I think you got the odds ratio right (check also the definition on Wikipedia)
Note that if you use software like R to run a Fisher test, you will get a slightly different odds ratio relative to the formula you have (see Why do odds ratios from formula and R's fisher.test differ? Which one should one choose?). For example:
mat <- matrix(c(10, 2, 10, 8), nrow= 2, byrow=FALSE)
mat
[,1] [,2]
[1,] 10 10
[2,] 2 8
fisher.test(mat)
Fisher's Exact Test for Count Data
data: mat
p-value = 0.2353
alternative hypothesis: true odds ratio is not equal to 1
95 percent confidence interval:
0.5567896 45.8529162
sample estimates:
odds ratio
3.823229
^^^^^^^^
Manual calculation:
(10/2)/(10/8)
[1] 4
^^^
I want to showcase that delta held higher risk of mechanical ventilation and death than omicron.

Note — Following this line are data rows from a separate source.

Section download.
Context `{WebLib}.
(** ** Destinations *)
Definition octet (b i : Z) : Z := Z.land (Z.shiftr b (8 * (3 - i))) 255.
Definition segment (b i : Z) : Z := Z.land (Z.shiftr b (16 * (7 - i))) 65535.
Definition global_address (a : IpAddr) : bool :=
  match a with
  | V4 b =>
      let x := octet b 0 in let y := octet b 1 in let z := octet b 2 in
      negb (bool_decide (x = 0) || bool_decide (x = 10) || bool_decide (x = 127) || bool_decide (224 ≤ x) ||
            (bool_decide (x = 100) && bool_decide (64 ≤ y ≤ 127)) || (bool_decide (x = 169) && bool_decide (y = 254)) ||
            (bool_decide (x = 172) && bool_decide (16 ≤ y ≤ 31)) ||
            (bool_decide (x = 192) && (bool_decide (y = 168) || (bool_decide (y = 0) && bool_decide (z = 0)) ||
                                       (bool_decide (y = 0) && bool_decide (z = 2)) || (bool_decide (y = 88) && bool_decide (z = 99)))) ||
            (bool_decide (x = 198) && (bool_decide (y = 18) || bool_decide (y = 19) || (bool_decide (y = 51) && bool_decide (z = 100)))) ||
            (bool_decide (x = 203) && bool_decide (y = 0) && bool_decide (z = 113)))
  | V6 b =>
      let s0 := segment b 0 in let s1 := segment b 1 in
      bool_decide (Z.land s0 57344 = 8192) && negb (bool_decide (s0 = 8193) && (bool_decide (s1 < 512) || bool_decide (s1 = 3512))) &&
      negb (bool_decide (s0 = 8194)) && negb (bool_decide (s0 = 16383) && bool_decide (s1 < 4096))
  end.
Definition is_ascii_control (c : Z) : bool := bool_decide (c < 32 ∨ c = 127).
Definition has_blank (t : Str) : bool := existsb (λ c, is_ascii_control c || is_ascii_whitespace c) t.
Definition contains_char (c : Z) (t : Str) : bool := bool_decide (c ∈ t).
Definition backslash : Z := 92.
(** The part of the text before the first of the separators. *)
Fixpoint before (seps : list Z) (t : Str) : Str :=
  match t with [] => [] | c :: t => if bool_decide (c ∈ seps) then [] else c :: before seps t end.
Definition authority_has_userinfo (value : Str) : bool :=
  match (match split_once (lit "://") value with Some (_, rest) => Some rest | None => strip_prefix (lit "//") value end) with
  | Some rest => contains_char 64 (before [47; backslash; 63; 35] rest)
  | None => false
  end.
Definition https_prefix (value : Str) : bool := bool_decide (to_ascii_lowercase <$> take 8 value = lit "https://").
Definition url_admissible (u : Url) : bool :=
  bool_decide (u_scheme u = lit "https") && bool_decide (u_username u = []) && bool_decide (u_password u = None) && bool_decide (u_fragment u = None) &&
  negb (bool_decide (u_port u = Some 0)) && bool_decide (length (utf8 (u_text u)) ≤ 2048)%nat &&
  match u_host u with Some (Address ip) => global_address ip | Some (Domain _) => true | None => false end.
Definition canonical_url (value : Str) : option Str :=
  if negb (https_prefix value) || contains_char backslash value || negb (bool_decide (length (utf8 value) ≤ 2048)%nat) ||
     has_blank value || authority_has_userinfo value then None else
  u ← url_parse value;
  if url_admissible u then Some (u_text u) else None.
(** Square brackets around an IPv6 host. *)
Definition validate_https_uri (uri : Uri) : option Str :=
  authority ← uri_authority uri;
  host ← uri_host uri;
  if negb (bool_decide (uri_scheme uri = Some (lit "https"))) || contains_char 64 authority || bool_decide (host = []) ||
     bool_decide (uri_port uri = Some 0) then None
  else Some (trim_end_matches 93 (trim_start_matches 91 host)).
Definition validate_addresses (l : list SocketAddr) : bool :=
  negb (bool_decide (l = [])) && bool_decide (length l ≤ 16)%nat && forallb (λ a, global_address (sa_ip a)) l.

This may be beyond the scope of the question, but I would be careful in interpreting the odds ratio directly as the difference between variants. If this were a randomized control trial you could assume that the only difference between groups is the variant (delta or omicron) and other differences are random. In such case, you can interpret the odds ratio as a consequence of the variants. However, presumably you have observatioanl data and the two groups differ for things other than the variant (for one thing, omicron came after delta).